There are also what we consider to be “different” directed fuzzers. Their target points are not specified by the user, but are determined by the fuzzer. This type of fuzzer will determine the possible points of vulnerability in the program through analysis and then set these code sections as target points for directed fuzzing. For example, ParmeSan [31] utilizes many sanitizers with different detection functions that come with compilers, such as LLVM, to direct the fuzzers to specific classes of bugs. V-Fuzz [32] and Suzzer [33], on the other hand, combine a static analysis approach that uses deep learning models to predict program vulnerabilities and exposes the location of possible vulnerability targets for directed fuzzers. This type of fuzzer is different from the previously mentioned DGFs (including SwitchFuzz) in terms of application scenarios. Most of the traditional DGF application scenarios are patch testing, vulnerability recurrence or PoC generation. In such scenarios, their goal is only to trigger bugs at specified locations and it is not of concern whether there are vulnerabilities in other code fragments. Such fuzzers prefer to test the whole program, directed towards finding vulnerabilities more efficiently and comprehensively.

There has also been some research on fuzzing aids, such as FuzzGuard [34]. These use deep learning methods to help the directed gray-box fuzz tester filter unreachable inputs before seeding execution. This is very helpful for performance.

8. Conclusions

In this paper, we analyze current targeted gray-box fuzzing tools represented by AFLGo. Seed selection has a delaying effect. The valuable seeds generated will be scheduled only after the previous seeds are executed. In addition, directed fuzzing tends to ignore the impact of coverage on testing efficiency, leading to the problem of local optimality of paths without accumulating sufficient test cases with value. In this paper, we try to balance speed and coverage and conduct multi-path exploration where appropriate to better trigger vulnerabilities.

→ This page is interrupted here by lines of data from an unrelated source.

(* ===== verification/Handler.v ===== *)
(** * cmd/sentrygate/handler.go: the HTTP API

    Each handler is a program over [GateOp]. The answers (request bodies, the
    policy, the stores, Temporal) are the environment's. *)

From S2P Require Import Prelude GoBase Contracts Policy Loader Auth Decision Proxy.
Open Scope Z_scope.
Open Scope go_scope.

Definition maxBodyBytes : Z := Z.shiftl 64 10.
Definition proposalIDPattern : pattern := uniform (λ a, alnum a || one_of "._:-" a) 1 128.
Definition proposalIDPattern_String : string := "^[A-Za-z0-9._:-]{1,128}$".

Definition StatusOK : Z := 200.
Definition StatusBadRequest : Z := 400.
Definition StatusUnauthorized : Z := 401.
Definition StatusForbidden : Z := 403.
Definition StatusConflict : Z := 409.
Definition StatusRequestEntityTooLarge : Z := 413.
Definition StatusInternalServerError : Z := 500.
Definition StatusBadGateway : Z := 502.
Definition StatusServiceUnavailable : Z := 503.

Record interceptResponse := {
  ir_Status : string; ir_Verdict : string; ir_Reasons : list string; ir_DecisionID : string;
  ir_ProposalID : string; ir_WorkflowID : string; ir_RunID : string; ir_Next : string; ir_Error : string }.

(** A written response: its status code and what is encoded in its body. *)
Inductive response : Type :=
| JSON (status : Z) (body : interceptResponse)
| JSONDecisions (status : Z) (rows : list DecisionRecord)
| JSONAudit (status : Z) (rows : list AuditRecord)
| JSONStatus (status : Z) (st : Status)
| Plain (status : Z) (text : string).

Definition writeError (status : Z) (statusText msg : string) : response :=
  JSON status {| ir_Status := statusText; ir_Verdict := ""; ir_Reasons := []; ir_DecisionID := "";
                 ir_ProposalID := ""; ir_WorkflowID := ""; ir_RunID := ""; ir_Next := ""; ir_Error := msg |}.

(** ** The read-only handlers *)

Definition healthz : gate response := mret (Plain StatusOK "ok").

Definition readyz : gate response :=
  e ← gop GPing;
  match e with
  | Some _ => mret (Plain StatusServiceUnavailable "audit db not ready")
  | None => mret (Plain StatusOK "ready")
  end.

Definition policyStatus : gate response :=
  st ← gop GPolicyStatus;
  mret (JSONStatus StatusOK st).

Definition decisionsByProposal (id : string) : gate response :=
  if negb (MatchString proposalIDPattern id)
  then mret (writeError StatusBadRequest "invalid" "invalid proposal id")
  else
    r ← gop (GListDecisions id);
    match r with
    | Err _ => mret (writeError StatusInternalServerError "error" "internal error")
    | Ok rows => mret (JSONDecisions StatusOK rows)
    end.

Definition auditByProposal (id : string) : gate response :=
  if negb (MatchString proposalIDPattern id)
  then mret (writeError StatusBadRequest "invalid" "invalid proposal id")
  else
    r ← gop (GListAudit id);
    match r with
    | Err _ => mret (writeError StatusInternalServerError "error" "internal error")
    | Ok rows => mret (JSONAudit StatusOK rows)
    end.

(** ** Decoding a proposal *)

Definition tooLargeMessage : string := "request body exceeds 65536 bytes".

(** The status and message of a failure, or the proposal. *)
Definition decodeProposal (prop : AgentProposal) : gate (result (Z * string) AgentProposal) :=
  r ← gop (GDecode prop);
  match r with
  | DecodeTooLarge => mret (Err (StatusRequestEntityTooLarge, tooLargeMessage))
  | DecodeError err => mret (Err (StatusBadRequest, "invalid agent proposal: " +:+ err))
  | Decoded prop =>
      x ← gop GDecodeExtra;
      match x with
      | ExtraTooLarge => mret (Err (StatusRequestEntityTooLarge, tooLargeMessage))
      | ExtraOther => mret (Err (StatusBadRequest, "invalid agent proposal: unexpected data after JSON object"))
      | ExtraEOF =>
          if negb (MatchString proposalIDPattern (p_ID prop))
          then mret (Err (StatusBadRequest, "invalid agent proposal: id must match " +:+ proposalIDPattern_String))
          else mret (Ok prop)
      end
  end.

(** ** Intercept *)

Section Intercept.
Context (taskQueue : string).

Definition workflowID_of (prop : AgentProposal) : string := "saga-" +:+ p_ID prop.

Definition ingress_record (agentID : string) (prop : AgentProposal) (d : Contracts.Decision)
    (random trace : string) (now : Time) : DecisionRecord :=
  {| dr_DecisionID := NewDecisionID random; dr_Stage := StageIngress; dr_ProposalID := p_ID prop;
     dr_AgentID := agentID; dr_RequestHash := RequestHash prop; dr_Command := p_Type prop;
     dr_TargetID := p_TargetID prop; dr_Environment := d_Environment d; dr_Verdict := d_Verdict d;
     dr_Reasons := d_Reasons d; dr_PolicyVersion := d_PolicyVersion d;
     dr_PolicyDigest := d_PolicyDigest d;
     dr_WorkflowID := if d_Verdict d == VerdictAllow then workflowID_of prop else "";
     dr_TraceID := trace; dr_RecordedAt := UTC now |}.

Definition execution_request (agentID : string) (prop : AgentProposal) (rec : DecisionRecord) : ExecutionRequest :=
  {| er_AgentID := agentID; er_Proposal := prop; er_IngressDecisionID := dr_DecisionID rec;
     er_RequestHash := dr_RequestHash rec |}.

Definition is_err (e : option error) : bool := match e with Some _ => true | None => false end.

(** The part after the decision has been recorded, or could not be. *)
Definition answer_verdict (agentID : string) (prop : AgentProposal) (d : Contracts.Decision)
    (rec : DecisionRecord) (recordErr : option error) : gate response :=
  let resp status wid rid next err :=
    {| ir_Status := status; ir_Verdict := d_Verdict d; ir_Reasons := d_Reasons d;
       ir_DecisionID := if is_err recordErr then "" else dr_DecisionID rec;
       ir_ProposalID := p_ID prop; ir_WorkflowID := wid; ir_RunID := rid; ir_Next := next; ir_Error := err |} in
  if d_Verdict d == VerdictDeny then mret (JSON StatusForbidden (resp "rejected" "" "" "" ""))
  else if d_Verdict d == VerdictRequireApproval
  then mret (JSON StatusForbidden (resp "not_executed" "" "" "" ""))
  else if d_Verdict d != VerdictAllow
  then mret (writeError StatusInternalServerError "error" "internal error")
  else if is_err recordErr
  then mret (writeError StatusServiceUnavailable "unavailable" "decision could not be recorded; proposal not executed")
  else
    r ← gop (GExecuteWorkflow
          {| so_ID := workflowID_of prop; so_TaskQueue := taskQueue; so_ErrorWhenAlreadyStarted := true |}
          (execution_request agentID prop rec));
    match r with
    | Err AlreadyStarted =>
        mret (JSON StatusConflict (resp "not_executed" "" "" ""
          "a workflow for this proposal id is already running; this request was not executed"))
    | Err StartFailed => mret (writeError StatusBadGateway "error" "failed to start workflow")
    | Ok (wid, rid) =>
        mret (JSON StatusOK (resp "accepted" wid rid
          ("GET /v1/decisions/" +:+ p_ID prop +:+ " and /v1/audit/" +:+ p_ID prop) ""))
    end.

We apply the optimization scheme to SwitchFuzz. Experimentally, SwitchFuzz triggers crashes faster on easier-to-reach targets and has a higher probability of triggering crashes on harder-to-reach targets. SwitchFuzz performs better when a single target is set for testing without there being detailed information about the vulnerability.

Author Contributions

Conceptualization, P.J.; data curation, H.L.; formal analysis, Z.H.; funding acquisition, P.J.; investigation, Y.L.; methodology, Z.H.; software, Z.H.; supervision, Y.F.; validation, H.L.; visualization, Z.H.; writing—original draft, Z.H.; writing—review and editing, Z.H. All authors have read and agreed to the published version of the manuscript.

Funding

This research was funded by National Key R&D projects of China OF FUNDER grant number 2021YFB3101803.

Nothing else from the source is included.